To try to answer your questions out of order:
How to structure? Based on the info provided, the simplest thing would actually be no specific arrangement at all. Lots of ERP add-ons are sold to ERP customers without being "contracted" by the vendor. However, if they want to work with you directly then a contract (not a joint venture or anything else) is the best place to start.
A contract ensures all factors are on the table such as your investment to provide the integrated product, and so on. Is the arrangement month-to-month or for several years? Is there any guaranteed volume, or is it just "best efforts". And so on.
What's realistic? Again, for two companies that don't really know each other and with a size differential, you're unlikely to get anything you'll like other than a contract.

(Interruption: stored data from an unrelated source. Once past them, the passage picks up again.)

Lemma pick_smallest_idempotent (icmp : InternalKey → InternalKey → Z)
    (current start : InternalKey) :
  pick_smallest icmp (pick_smallest icmp current start) start
  = pick_smallest icmp current start.
Proof.
  unfold pick_smallest.
  destruct ((InternalKey_size current =? 0) || (icmp start current <? 0))
    eqn:Hc.
  - match goal with |- context [if ?b then _ else _] => destruct b end;
      reflexivity.
  - rewrite Hc. reflexivity.
Qed.

Lemma pick_largest_idempotent (icmp : InternalKey → InternalKey → Z)
    (current end_ : InternalKey) :
  pick_largest icmp (pick_largest icmp current end_) end_
  = pick_largest icmp current end_.
Proof.
  unfold pick_largest.
  destruct ((InternalKey_size current =? 0) || (icmp current end_ <? 0))
    eqn:Hc.
  - match goal with |- context [if ?b then _ else _] => destruct b end;
      reflexivity.
  - rewrite Hc. reflexivity.
Qed.

(** X16. Adding the same range twice is adding it once, for every
    comparator and every key, empty keys included. *)
Theorem X16_same_range_twice (start end_ : InternalKey) (seq : Z)
    (icmp : InternalKey → InternalKey → Z) (f : FileMetaData) :
  UpdateBoundariesForRange start end_ seq icmp
    (UpdateBoundariesForRange start end_ seq icmp f)
  = UpdateBoundariesForRange start end_ seq icmp f.
Proof.
  rewrite !UpdateBoundariesForRange_with_boundaries.
  rewrite with_boundaries_twice.
  cbn [with_boundaries smallest largest fd set_fd set_largest set_smallest
         smallest_seqno largest_seqno set_largest_seqno set_smallest_seqno].
  rewrite pick_smallest_idempotent, pick_largest_idempotent.
  rewrite <- Z.min_assoc, Z.min_id, <- Z.max_assoc, Z.max_id. reflexivity.
Qed.

Section Strict_order.
Variable icmp : InternalKey → InternalKey → Z.
Hypothesis icmp_order : total_order icmp.

Lemma update_holds_range (r : Range) (f : FileMetaData) :
  range_present r →
  holds_range icmp (UpdateBoundariesForRange r.1.1 r.1.2 r.2 icmp f) r.
Proof.
  intros [Hs He]. destruct icmp_order as [Hirr _ _].
  rewrite UpdateBoundariesForRange_with_boundaries.
  unfold holds_range, covers, not_above.
  cbn [with_boundaries smallest largest fd set_fd set_largest set_smallest
         smallest_seqno largest_seqno set_largest_seqno set_smallest_seqno].
  split; [| split; [apply pick_smallest_present, Hs
                   | apply pick_largest_present, He]].
  unfold pick_smallest, pick_largest, key_present in *.
  split; [| split; [| lia]].
  - destruct (Z.eqb_spec (InternalKey_size (smallest f)) 0); simpl;
      [apply Hirr, Hs |].
    destruct (Z.ltb_spec (icmp r.1.1 (smallest f)) 0);
      [apply Hirr, Hs | lia].
  - destruct (Z.eqb_spec (InternalKey_size (largest f)) 0); simpl;
      [apply Hirr, He |].
    destruct (Z.ltb_spec (icmp (largest f) r.1.2) 0);
      [apply Hirr, He | lia].
Qed.
(** * Beijing Mahjong Monte-Carlo simulator: round and table outcome engine

    A shallow embedding of the Python package [mahjong_sim]
    (scoring.py, strategies.py, players.py, variables.py, simulation.py,
    table.py, utils.py) and of the round and trial functions of
    experiments 2 and 3, with the properties of the round resolvers, the
    session reducers, the dealer rotation, the samplers and the summaries.

    Conventions of the embedding.
    - Python [float] values (profit, utility, risk, hand quality) are
      idealised as real numbers: every arithmetic operation is the exact
      one, binary64 rounding is not modelled.  Python [int] values (fan,
      kong count, base points) are integers [Z]; seat indices are [nat].
    - The global numpy generator is made explicit: every value a round
      draws from it is an input of the round (records [RoundDraws] and
      [TableDraws]).  A property proved for all draws holds for every
      run of the sampler.
    - Each [NeutralPolicy] object lives in a heap of objects; a seat that
      plays it holds a reference, and [should_hu] updates the generator
      of that object only.
    - Python exceptions are results: a function that can raise returns
      [Raise e] instead of [Ok v]. *)

From Stdlib Require Import Reals Lra Lia ZArith List Bool String Sorted.
From Stdlib Require Floats Uint63.
From stdpp Require Import base option list gmap.

Set Warnings "-inexact-float".

(** ** Comparisons of real numbers as booleans *)

Definition Rltb (x y : R) : bool := if Rlt_dec x y then true else false.
Definition Rleb (x y : R) : bool := if Rle_dec x y then true else false.
Definition Reqb (x y : R) : bool := if Req_dec_T x y then true else false.
Definition Rgtb (x y : R) : bool := Rltb y x.
Definition Rgeb (x y : R) : bool := Rleb y x.

(** Python's [int(x)] on a float: truncation toward zero. *)
Definition py_int (x : R) : Z :=
  if Rle_dec 0 x then Int_part x else (- Int_part (- x))%Z.

(** [np.sum] of a list of floats, and [np.cumsum]. *)
Definition np_sum (l : list R) : R := fold_right Rplus 0%R l.

Fixpoint cumsum_from (acc : R) (l : list R) : list R :=
  match l with
  | [] => []
  | x :: l' => (acc + x)%R :: cumsum_from (acc + x)%R l'
  end.

Definition np_cumsum (l : list R) : list R := cumsum_from 0%R l.

(** ** Exceptions *)

Inductive exn : Type :=
| ValueError
| IndexError
| ZeroDivisionError
| AttributeError.

Inductive result (A : Type) : Type :=
| Ok (a : A)
| Raise (e : exn).

Arguments Ok {A} a.
Arguments Raise {A} e.

Definition bind {A B : Type} (m : result A) (k : A -> result B) : result B :=
  match m with
  | Ok a => k a
  | Raise e => Raise e
  end.

Notation "'try' x <- m 'in' k" := (bind m (fun x => k))
  (at level 10, x pattern, m at level 100, k at level 200).

(** [l[i]] for an index [i >= 0]: raises [IndexError] out of range. *)
Definition lookup_or_raise {A : Type} (l : list A) (i : nat) : result A :=
  match l !! i with
  | Some a => Ok a
  | None => Raise IndexError
  end.

(** [l[i] = f(l[i])], in place: raises [IndexError] out of range. *)
Definition update_or_raise {A : Type} (l : list A) (i : nat) (f : A -> A)
    : result (list A) :=
  match l !! i with
  | Some a => Ok (<[i := f a]> l)
  | None => Raise IndexError
  end.

Fixpoint mapM {A B : Type} (f : A -> result B) (l : list A) : result (list B) :=
  match l with
  | [] => Ok []
  | a :: l' =>
      try b <- f a in
      try bs <- mapM f l' in
      Ok (b :: bs)
  end.

(** [np.mean]: the mean of an empty array is [nan], here [None]. *)
Definition np_mean (l : list R) : option R :=
  match l with
  | [] => None
  | _ => Some (np_sum l / INR (length l))%R
  end.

The exception is if they see you as extremely strategic to their future, in which case you might swing an acquisition -- if you actually want to lose control in exchange for equity in their company.
What key factors? It's hard to say without knowing more. I'd say stick to a simple contract unless an outright acquisition is likely. Make sure you don't put too much in up front without a reasonable guarantee of return; a bigger company can easily change direction six months from now and leave you hanging. As soon as you have one customer in common, you'll be stuck to this other company for years, so play fair! If they are not good partners, consider walking away. ERP has a very long lifespan.
I'm not sure what you feel you might lose control over (you think they might copy your product?) but if you negotiate a reasonable contract, you shouldn't have too much exposure.
Hopefully this is useful; there are a lot of issues that will be specific to your exact situation.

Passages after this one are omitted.